Après le tollé de l'opposition et les critiques acerbes qui ont fusé dans les médias sociaux, le gouvernement Harper s'est dit prêt, mercredi, à écouter les suggestions d'amendements à son projet de loi sur la cybersurveillance.

Le projet de loi C-30, rebaptisé par le gouvernement «le projet de loi pour la protection des enfants contre les cyberprédateurs», a été déposé mercredi et a aussitôt été mal reçu par l'opposition.

Même quelques députés conservateurs ont manifesté un certain inconfort avec le projet législatif.

Avec cette future loi, le gouvernement veut notamment obliger les fournisseurs de services Internet et de cellulaires à dévoiler à la police - sans mandat judiciaire - une série d'informations informatiques permettant d'identifier un individu qui a commis ou est soupçonné d'avoir commis un crime.

Mais selon les partis d'opposition, C-30 permet l'espionnage des Canadiens qui utilisent un téléphone cellulaire ou un ordinateur et constitue une atteinte indue à leur vie privée.

Mercredi, le ministre de la Sécurité publique, Vic Toews, a démontré au Parlement une certaine ouverture à écouter les critiques de C-30.

«Nous allons considérer des amendements», a-t-il indiqué.

Pour sa part, le premier ministre Stephen Harper a déclaré en Chambre que «nous allons nous assurer que le Parlement étudie ce projet en profondeur et que la vie privée des citoyens soit protégée».

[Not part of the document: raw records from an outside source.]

Lemma output_counted snapshot pid pipeline oid output d feed index :
  (pid, pipeline) ∈ snapshot_pipelines snapshot -> (oid, output) ∈ pipeline_outputs pipeline ->
  output_diagnosis snapshot pipeline output = Some d -> dg_layer d = LShard ->
  get_str output "fabricFeed" = Some feed -> get_u64 output "shardId" = Some index ->
  1 <= outputs_on_shard snapshot (feed, index).
Proof.
  intros Hp Ho Hd Hl Hf Hi.
  assert (forall {A} (g : A -> Z) l x, (forall y, 0 <= g y) -> x ∈ l ->
            g x <= foldr (fun y n => g y + n) 0 l) as Hsum.
  { intros A g l x Hg. assert (forall l, 0 <= foldr (fun y n => g y + n) 0 l) as Hnn.
    { clear -Hg. induction l as [|y l IH]; cbn; [done|]. specialize (Hg y). lia. }
    induction 1 as [y l|y z l _ IH]; cbn; [specialize (Hnn l)|specialize (Hg z)]; lia. }
  assert (forall on sh mr k o, 0 <= if on_shard on sh mr k o then 1 else 0) as H01
    by (intros; case_match; lia).
  assert (forall p, 0 <= pipeline_on_shard (shard_health_map snapshot) (output_max_retries snapshot)
                          (feed, index) p) as Hpos.
  { intros p. unfold pipeline_on_shard. induction (pipeline_outputs p.2); cbn; [done|]. case_match; lia. }
  etrans; [|by apply (Hsum _ _ _ _ Hpos Hp)].
  etrans; [|by apply (Hsum _ _ _ _ (fun o => H01 _ _ _ _ o) Ho)].
  unfold on_shard. unfold output_diagnosis in Hd. cbn [snd]. rewrite Hd, Hf, Hi.
  rewrite !bool_decide_eq_true_2 by done. done.
Qed.

Lemma shard_alert_reported snapshot pid pipeline oid output d state :
  (pid, pipeline) ∈ snapshot_pipelines snapshot -> (oid, output) ∈ pipeline_outputs pipeline ->
  output_diagnosis snapshot pipeline output = Some d ->
  shard_cause_state (dg_cause d) = Some state ->
  exists shard a,
    shard ∈ snapshot_shards snapshot /\ sh_state shard = state
    /\ get_str output "fabricFeed" = Some (sh_feed shard) /\ get_u64 output "shardId" = Some (sh_index shard)
    /\ a ∈ derive_alerts snapshot /\ al_id a = shard_alert_id shard state /\ al_scope a = ScEngine
    /\ 1 <= outputs_on_shard snapshot (sh_feed shard, sh_index shard)
    /\ derived ("affectedOutputs = " +:+ display (outputs_on_shard snapshot (sh_feed shard, sh_index shard)))
       ∈ al_evidence a.
Proof.
  intros Hp Ho Hd Hc.
  destruct (shard_cause_entry _ _ _ _ _ Hd Hc) as (Hl & feed & index & shard & Hf & Hi & Hin & <- & <- & Hs).
  pose proof (output_counted _ _ _ _ _ _ _ _ Hp Ho Hd Hl Hf Hi) as Hn.
  pose proof (derive_acc_count snapshot (sh_feed shard, sh_index shard)) as Hcount.
  change (count _ _) with (sh_affected (affected (derive_acc snapshot)) shard) in Hcount.
  destruct (shard_state_reported (generated_at snapshot) (affected (derive_acc snapshot)) shard
              (dg_cause d) state Hc Hs ltac:(lia)) as (a & Ha & Hid & Hsc & He).
  exists shard, a. split_and!; try done.
  - apply derive_alerts_elem. do 2 right. apply list_elem_of_join.
    eexists. split; [done|]. by apply (list_elem_of_fmap_2 _ _ _ Hin).
  - unfold affected_evidence in He. by rewrite Hcount in He.
Qed.

(** The causes a health view cannot have, and what it says of the input. *)
Lemma diagnosed_cause snapshot pipeline output d :
  output_diagnosis snapshot pipeline output = Some d ->
  dg_cause d <> RetriesExhausted /\ (dg_cause d = NoPublisher -> input_on pipeline = false).
Proof.
  unfold output_diagnosis, diagnose. set (s := output_signals _ _ _ _).
  change (wants_running s) with true. change (retries_exhausted s) with false.
  change (has_ingest s) with (input_on pipeline). cbn [negb].
  destruct (input_on pipeline); cbn [negb]; [|by intros [= <-]].
  assert (forall r c, (fun cause => mk_Diagnosis LDestination cause r) <$> destination_cause s = Some c ->
    dg_cause c <> RetriesExhausted /\ dg_cause c <> NoPublisher) as Hdest.
  { intros r c. unfold destination_cause. repeat case_match; intros; simplify_eq/=; done. }
  repeat case_match; intros E; simplify_eq/=; try done; apply Hdest in E as [? ?]; by split.
Qed.

Lemma output_explained snapshot pid pipeline oid output d :
  (pid, pipeline) ∈ snapshot_pipelines snapshot -> (oid, output) ∈ pipeline_outputs pipeline ->
  output_diagnosis snapshot pipeline output = Some d ->
  explained snapshot pid pipeline oid output d.
Proof.
  intros Hp Ho Hd.
  pose proof (fun a => own_alert_reported _ _ _ _ _ _ a Hp Ho Hd) as Hown.
  pose proof (fun s => shard_alert_reported _ _ _ _ _ _ s Hp Ho Hd) as Hshard.
  pose proof (not_raised snapshot d) as Hquiet. destruct (diagnosed_cause _ _ _ _ Hd) as [Hretries Hno].
  unfold explained. cbv zeta.
  destruct (output_alert pid oid output d (generated_at snapshot)) as [a|] eqn:Ea.
  - specialize (Hown a eq_refl). pose proof (output_alert_scope _ _ _ _ _ _ Ea) as (? & ? & ?).
    unfold output_alert in Ea. destruct (dg_cause d) as [ | | | | | | | | |[]| ]; try done; by exists a.
  - unfold output_alert in Ea.
    destruct (dg_cause d) as [ | | | | | | | |? ?|[]| ]; cbn in Ea; try done; try by eapply Hshard; try by apply Hquiet.
    + split; [by apply Hno|]. case_bool_decide as Hoff; [|by apply Hquiet]. apply derive_alerts_elem. left.
      destruct (derive_acc_visits _ _ _ Hp) as (s & Hs). by apply Hs, no_publisher_reported.
    + by case_bool_decide.
    + by apply Hquiet.
Qed.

Le gouvernement est même allé jusqu'à dire qu'il souhaitait envoyer le projet directement en comité parlementaire pour étude. Selon le leader du gouvernement à la Chambre, Peter Van Loan, cela laisse beaucoup plus de place à l'étude et aux changements.

«Ce que cela signale est que le gouvernement est ouvert à un large spectre de changements pour trouver l'équilibre entre fournir les outils adéquats à la police (...) tout en s'assurant que la vie privée des individus soit protégée», a-t-il expliqué.

Bob Rae, le chef intérimaire du Parti libéral, a rétorqué qu'il espérait que les députés qui allaient suggérer des modifications à C-30 ne seraient pas qualifiés de «pédophiles» par les conservateurs. Il faisait ainsi référence aux déclarations du ministre Toews, lundi, qui avait dit que les opposants à C-30 soutenaient les pédophiles, déclenchant aussitôt un tollé au Parlement.

«On a détecté aujourd'hui une ouverture de la part du gouvernement. Je pense qu'ils ont commencé à voir que ça a provoqué un tollé et puis ils se disent maintenant ouverts à des changements. C'est encourageant. C'est dommage qu'on soit obligés de pousser si fort, pas seulement l'opposition, mais le public canadien qui s'est vraiment enflammé sur cette question», a commenté le libéral Marc Garneau.

Quant au néo-démocrate Charlie Angus, il n'accorde pas beaucoup de foi aux promesses du ministre de la Sécurité publique. Pas plus que la bloquiste Maria Mourani.

«Est-ce que quelqu'un croit pour un instant que Vic Toews est ouvert à modifier cette loi sans pression politique? On a attaqué ce projet de loi et on va continuer à le faire parce que ce projet met en danger les libertés fondamentales des Canadiens», a lancé M. Angus.

Le malaise s'est répandu chez quelques conservateurs, qui se méfient d'ordinaire des lois qui obligent la divulgation d'informations personnelles. Ils avaient d'ailleurs utilisé cet argument pour se débarrasser du registre des fusils de chasse et du long formulaire de recensement.

«J'ai des préoccupations sur une façon dont ce projet est rédigé, a déclaré le député conservateur John Williamson. Je pense que c'est trop envahissant, la façon dont il est fait actuellement, et cela doit être évalué. Je crois qu'il y a beaucoup d'inquiétude au pays.»